Chapter 1: Summary and Analysis
Bailey Johnson, Jr.: Marguerite’s four-year-old brother
Mrs. Annie Henderson: Marguerite’s grandmother and a resident of Stamps, Arkansas
Chapter 1 tells of the arrival of Marguerite and Bailey at their grandmother’s after their parents’ divorce. Marguerite describes in detail the setting of Stamps, Arkansas, and specifically the Wm. Johnson General Merchandise Store. Through her eyes the reader sees the activities in the Store each day.

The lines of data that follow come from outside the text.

(** [refreshDomainTagAggregates] on the three tables it reads, threading
    [domain_tag_aggregates].  What the delete answers is not looked at. *)
Definition refreshDomainTagAggregates (ownerId domain : jsstring) (nowIso : Z)
    (assignmentRows : list AssignmentDomain)
    (assignment_tag_aggregates : list AssignmentTagAggregate)
    (assignment_tag_state : list AssignmentTagState)
    (domain_tag_aggregates : list DomainTagAggregate) :
    list DomainTagAggregate * Outcome () :=
  if isEmpty ownerId || isEmpty domain then (domain_tag_aggregates, Ok ())
  else
    match domainFails DomainSelectAssignments with
    | Some message => (domain_tag_aggregates, Throw message)
    | None =>
        let assignmentIds := domainAssignmentIds ownerId domain assignmentRows in
        let deleted :=
          match domainFails DomainDelete with
          | Some _ => domain_tag_aggregates
          | None =>
              List.filter (fun row => negb (isDomainRowOf ownerId domain row))
                domain_tag_aggregates
          end in
        match assignmentIds with
        | [] => (deleted, Ok ())
        | _ =>
            match domainFails DomainSelectTags with
            | Some message => (deleted, Throw message)
            | None =>
                match domainFails DomainSelectStates with
                | Some message => (deleted, Throw message)
                | None =>
                    let tagRows :=
                      domainTagRows ownerId assignmentIds
                        assignment_tag_aggregates in
                    let stateRows :=
                      domainStateRows ownerId assignmentIds
                        assignment_tag_state in
                    let sampleTotal := sampleTotalOf stateRows in
                    match domainTagMap tagRows with
                    | [] => (deleted, Ok ())
                    | tagMap =>
                        match domainFails DomainInsert with
                        | Some message => (deleted, Throw message)
                        | None =>
                            (deleted
                               ++ domainRowsOf ownerId domain nowIso sampleTotal
                                    tagMap,
                             Ok ())
                        end
                    end
                end
            end
        end
    end.

(** The rows of a label among the aggregate rows read. *)
Definition rowsOfLabel (label : jsstring) (tagRows : list AssignmentTagAggregate) :
    list AssignmentTagAggregate :=
  filter (fun row => agg_tag_label row = label) tagRows.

Since Marguerite is only three-years-old when the story begins, the reader knows that the narrator is remembering the events of an earlier time. Marguerite is a round character, one which is revealed in entirety to the reader—the reader knows all about Marguerite. Her thoughts, feelings, and reactions are all evident since Marguerite tells everything to her audience.
Angelou uses personification, or giving human characteristics to inanimate objects. For example, she tells us that “the town reacted to us as its inhabitants had reacted to all things new before our coming.” She uses connotation—a reference to something else—when she says that the field was “caterpillar green.” She uses a simile in “it [the town] closed in around us, as a real mother embraces a stranger’s child.”
The dialect is typical of Southerners during the Depression era. For example, one of the customers says, “Lemme have a hunk uh cheese and some sody crackers.” The plot of the novel is progressive, since the reader has to read the whole story to reach the climax—the highest point of interest, and the denouement—the ending.
Imagery is used to describe the Store and the workers. The reader is aware of sights,...
(The entire section is 414 words.)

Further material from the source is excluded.